Indosat (ISAT) – Tri Merger? Penguasaan Pendekatan Frekuensi Telkomsel

Bisnis.com, JAKARTA – Kabar merger atau merger PT Indosat Ooredoo Tbk semakin dekat. (ISAT) bersama PT Hutchison 3 Indonesia (Tri Indonesia) mengambil arah baru dalam peta industri telekomunikasi.

Bagaimana tidak, sejauh ini Indosat memiliki 60,4 juta pelanggan. Sedangkan Tri memiliki 38 juta pelanggan di Tanah Air. Dengan penggabungan kedua bisnis tersebut, pelanggan gabungan dari operator-operator ini di atas kertas akan menjadi 98 juta. Hal ini membuat perusahaan patungan semakin dekat dengan jarak antara pelanggan dan pemimpin pasar, yakni PT Telkomsel yang memiliki 170 juta pelanggan.

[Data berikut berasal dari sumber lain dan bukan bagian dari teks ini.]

(** * Sparse polynomials: the two Python implementations

    [with_2d_list.py] keeps the terms of a polynomial in a list of
    [[coefficient, exponent]] pairs, ascending by exponent;
    [with_dict.py] keeps them in a dict from exponent to coefficient.
    Both classes are called [SparsePolynomial] and offer the same methods.

    The methods are embedded as functions on the [terms] attribute.  A method
    that mutates [self.terms] returns the new value of the attribute; a method
    that can raise returns an [outcome]. *)

From Stdlib Require Import ZArith NArith String Ascii List Floats Lia Bool.
From Stdlib Require Import DecimalString.
From stdpp Require Import base list sorting.

Local Open Scope Z_scope.

(** ** Exceptions and results *)

Inductive exn : Type :=
| TypeError
| ValueError
| KeyError
| IndexError.

(** [Timeout] is not a Python result: it is what a loop of the model answers
    when its fuel runs out.  The lemmas below show that the fuel handed to
    each loop is enough. *)
Inductive outcome (A : Type) : Type :=
| Ok (a : A)
| Raise (e : exn)
| Timeout.

Arguments Ok {A} a.
Arguments Raise {A} e.
Arguments Timeout {A}.

(** Sequencing: what follows a statement runs only if the statement did not
    raise.  The instance gives [x ← m; k] its meaning on [outcome]. *)
#[export] Instance outcome_bind : MBind outcome := fun A B k m =>
  match m with
  | Ok a => k a
  | Raise e => Raise e
  | Timeout => Timeout
  end.

(** ** Numbers

    The classes never fix the type of a coefficient: [add_term] works on any
    Python number.  The parser always hands it a [float]; a direct caller may
    as well pass an [int].  [zero] is the literal [0] of the source as the
    number type reads it, [ne0 c] is the test [c != 0]. *)

Class Number (num : Type) : Type := {
  zero : num;
  add : num -> num -> num;
  ne0 : num -> bool;
  ne0_zero : ne0 zero = false
}.

(** Python's [int]: unbounded integers. *)
#[export] Instance int_number : Number Z := {|
  zero := 0;
  add := Z.add;
  ne0 := fun c => negb (c =? 0);
  ne0_zero := eq_refl
|}.

(** Python's [float]: IEEE 754 binary64, which is what the primitive floats
    are.  [!=] is the IEEE comparison: [-0.0 != 0] is false, [nan != 0] is
    true. *)
#[export] Instance float_number : Number float := {|
  zero := 0%float;
  add := PrimFloat.add;
  ne0 := fun c => negb (PrimFloat.eqb c 0%float);
  ne0_zero := eq_refl
|}.

(** [evaluate] also multiplies and raises to a power.  On [int] both are
    exact.  On [float], [x ** exponent] is whatever the C library's [pow]
    answers, which IEEE 754 does not pin down (and an [OverflowError] where
    that is out of range), so only [int] is an instance; results about
    [evaluate] are stated for any instance. *)
Class Power (num : Type) : Type := {
  mul : num -> num -> num;
  pow : num -> N -> num
}.

#[export] Instance int_power : Power Z := {|
  mul := Z.mul;
  pow := fun x e => Z.pow x (Z.of_N e)
|}.

(** The laws of exact arithmetic that the results on [evaluate] rest on.
    [int] has them.  [float] has them only up to rounding, and not at all
    where an infinity or a nan comes in ([inf * 0.0] is [nan]). *)
Class ExactArith (num : Type) `{Number num} `{Power num} : Prop := {
  add_assoc : forall a b c : num, add a (add b c) = add (add a b) c;
  add_comm : forall a b : num, add a b = add b a;
  add_zero_l : forall a : num, add zero a = a;
  mul_pow_0 : forall c x : num, mul c (pow x 0%N) = c;
  mul_pow_zero : forall (c : num) (e : N), e <> 0%N -> mul c (pow zero e) = zero
}.

(** The spec's "Σ over stored terms of coefficient·x^exponent": the sum of a
    list of numbers, to be taken of the terms' [coefficient * x ** exponent]. *)
Fixpoint total {num : Type} `{Number num} (l : list num) : num :=
  match l with
  | [] => zero
  | a :: rest => add a (total rest)
  end.

(** [str(c)], which is also what an f-string prints for [{c}]. *)
Class Show (num : Type) : Type := {
  str : num -> string
}.

#[export] Instance int_show : Show Z := {|
  str := fun c => NilZero.string_of_int (Z.to_int c)
|}.

(** An exponent in decimal. *)
Definition str_exp (e : N) : string := NilZero.string_of_uint (N.to_uint e).

(** [sep.join(l)] *)
Fixpoint join (sep : string) (l : list string) : string :=
  match l with
  | [] => EmptyString
  | [a] => a
  | a :: rest => (a ++ sep ++ join sep rest)%string
  end.

(** ** Lists as Python has them *)

(** [l[i]]: a negative index counts from the end. *)
Definition getitem {A : Type} (l : list A) (i : Z) : outcome A :=
  let k := if 0 <=? i then i else Z.of_nat (length l) + i in
  if k <? 0 then Raise IndexError
  else match l !! Z.to_nat k with
       | Some a => Ok a
       | None => Raise IndexError
       end.

(** [l[i] = x], with the same reading of the index. *)
Definition setitem {A : Type} (l : list A) (i : Z) (x : A) : outcome (list A) :=
  let k := if 0 <=? i then i else Z.of_nat (length l) + i in
  if k <? 0 then Raise IndexError
  else if k <? Z.of_nat (length l) then Ok (<[Z.to_nat k := x]> l)
  else Raise IndexError.

(** [l[i:]] *)
Definition slice_from {A : Type} (l : list A) (i : Z) : list A :=
  let k := if 0 <=? i then i else Z.max 0 (Z.of_nat (length l) + i) in
  drop (Z.to_nat k) l.

(** [l.insert(i, x)]: the index is clamped to the list. *)
Definition list_insert_at {A : Type} (l : list A) (i : Z) (x : A) : list A :=
  let k := if 0 <=? i then i else Z.max 0 (Z.of_nat (length l) + i) in
  take (Z.to_nat k) l ++ x :: drop (Z.to_nat k) l.

(** ** Text: the builtins the parser calls

    Python strings are sequences of Unicode code points; the model reads
    strings of 8-bit characters, which covers every ASCII input. *)

Module Text.
Local Open Scope char_scope.

Definition is_digit (c : ascii) : bool :=
  ((48 <=? N_of_ascii c) && (N_of_ascii c <=? 57))%N.

Definition digit_value (c : ascii) : N := (N_of_ascii c - 48)%N.

Definition is_sign (c : ascii) : bool := (c =? "+") || (c =? "-").

(** [str.isspace] on one character: tab to carriage return, the four
    separators 28 to 31, and the space. *)
Definition is_space (c : ascii) : bool :=
  let n := N_of_ascii c in
  ((9 <=? n) && (n <=? 13) || (28 <=? n) && (n <=? 31) || (n =? 32))%N.

Definition lower (c : ascii) : ascii :=
  let n := N_of_ascii c in
  if ((65 <=? n) && (n <=? 90))%N then ascii_of_N (n + 32) else c.

(** [s.replace(" ", "")] *)
Fixpoint remove_spaces (s : string) : string :=
  match s with
  | EmptyString => EmptyString
  | String c rest =>
      if c =? " " then remove_spaces rest else String c (remove_spaces rest)
  end.

(** The white space [float] skips around its argument (C's [isspace]):
    [str.isspace] without the four separators. *)
Definition is_c_space (c : ascii) : bool :=
  let n := N_of_ascii c in
  ((9 <=? n) && (n <=? 13) || (n =? 32))%N.

Fixpoint lstrip (space : ascii -> bool) (s : string) : string :=
  match s with
  | EmptyString => EmptyString
  | String c rest => if space c then lstrip space rest else s
  end.

Fixpoint rstrip (space : ascii -> bool) (s : string) : string :=
  match s with
  | EmptyString => EmptyString
  | String c rest =>
      match rstrip space rest with
      | EmptyString => if space c then EmptyString else String c EmptyString
      | kept => String c kept
      end
  end.

(** [s.strip()] *)
Definition strip (s : string) : string := rstrip is_space (lstrip is_space s).

(** [re.split(r'(?=[-+])', s)]: the pattern matches the empty string in front
    of every sign, so [s] is cut there, at its first character too: a string
    that starts with a sign gives an empty first piece.  (Python 3.7 and
    later; before, [re.split] did not cut at empty matches.) *)
Fixpoint split_before_signs (s : string) : list string :=
  match s with
  | EmptyString => [EmptyString]
  | String c rest =>
      match split_before_signs rest with
      | piece :: pieces =>
          if is_sign c then EmptyString :: String c piece :: pieces
          else String c piece :: pieces
      | [] => [String c EmptyString]
      end
  end.

(** *** Regular expressions, as far as the parser's pattern goes

    A backtracking matcher in the order [re] tries things: an optional part
    is tried present before absent, a repetition longest first.  [Group]
    records what its body consumed; the groups of a match are listed in the
    order they close. *)
Inductive regex : Type :=
| Chr (p : ascii -> bool)
| Seq (r1 r2 : regex)
| Opt (r : regex)
| Star (p : ascii -> bool)
| Group (r : regex).

Definition Plus (p : ascii -> bool) : regex := Seq (Chr p) (Star p).

Definition consumed (before after : string) : string :=
  substring 0 (String.length before - String.length after) before.

Fixpoint star_match {R : Type} (p : ascii -> bool) (s : string)
    (k : string -> option R) : option R :=
  match s with
  | EmptyString => k s
  | String c rest =>
      if p c then
        match star_match p rest k with
        | Some r => Some r
        | None => k s
        end
      else k s
  end.

Fixpoint match_from {R : Type} (r : regex) (s : string) (groups : list string)
    (k : string -> list string -> option R) : option R :=
  match r with
  | Chr p =>
      match s with
      | String c rest => if p c then k rest groups else None
      | EmptyString => None
      end
  | Seq r1 r2 =>
      match_from r1 s groups (fun s' groups' => match_from r2 s' groups' k)
  | Opt r1 =>
      match match_from r1 s groups k with
      | Some res => Some res
      | None => k s groups
      end
  | Star p => star_match p s (fun s' => k s' groups)
  | Group r1 =>
      match_from r1 s groups
                 (fun s' groups' => k s' (groups' ++ [consumed s s']))
  end.

(** [re.match(r, s)]: a match at the start of [s], which need not reach its
    end; the answer is the list of groups. *)
Definition re_match (r : regex) (s : string) : option (list string) :=
  match_from r s [] (fun _ groups => Some groups).

(** The pattern of the parser, spaced out as under [re.VERBOSE]:
    [( [-+]? \d* (?: \. \d+ )? ) x \^? ( \d* )]. *)
Definition term_pattern : regex :=
  Seq (Group (Seq (Opt (Chr is_sign))
             (Seq (Star is_digit)
                  (Opt (Seq (Chr (Ascii.eqb ".")) (Plus is_digit))))))
      (Seq (Chr (Ascii.eqb "x"))
           (Seq (Opt (Chr (Ascii.eqb "^")))
                (Group (Star is_digit)))).

(** *** [int] and [float] of a string *)

Fixpoint digits_value (s : string) (acc : N) : option N :=
  match s with
  | EmptyString => Some acc
  | String c rest =>
      if is_digit c then digits_value rest (10 * acc + digit_value c)%N
      else None
  end.

(** [int(s)] for the strings the parser passes: group 2 of the pattern, a run
    of digits that the caller has checked is not empty.  (CPython 3.11 and
    later refuse a run of more than 4300 digits unless told otherwise; that
    limit is left out.) *)
Definition int_of_digits (s : string) : outcome N :=
  match s with
  | EmptyString => Raise ValueError
  | _ => match digits_value s 0 with
         | Some n => Ok n
         | None => Raise ValueError
         end
  end.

Kemungkinan penggabungan kedua entitas ini bahkan lebih luas. Entitas yang dibawa oleh Hutchison Asia Telecommunications terdiri dari Indonesia, Vietnam, dan Sri Lanka. Bisnis di area ini memiliki sekitar 48,8 juta akun pelanggan aktif. Sehingga jika skenario ini berhasil, perusahaan baru tersebut akan memiliki sekitar 119 juta pelanggan.

Konsolidasi juga memperkuat bisnis dalam mengoptimalkan frekuensi. Tri baru saja memenangkan frekuensi 5G 10 MHz, sehingga bisnis perusahaan semakin kuat. Penggunaan terbatas dalam jaringan 5G bisa menjadi uji coba bagi perusahaan jika merger terwujud.

Selain itu, merger di dalam negeri ini membuat perusahaan hasil merger semakin mendekati frekuensi yang dimiliki Telkomsel. Saat ini Indosat memiliki frekuensi 2×47,5 MHz di berbagai frekuensi. Sedangkan Tri memiliki 2×25 MHz. Tri sendiri baru saja mendapat tambahan jaringan 5G di 2300 MHz sebesar 10 MHz. Sehingga frekuensi yang dimiliki menjadi 2×72.5MHz dan 10 MHz pada frekuensi 5G.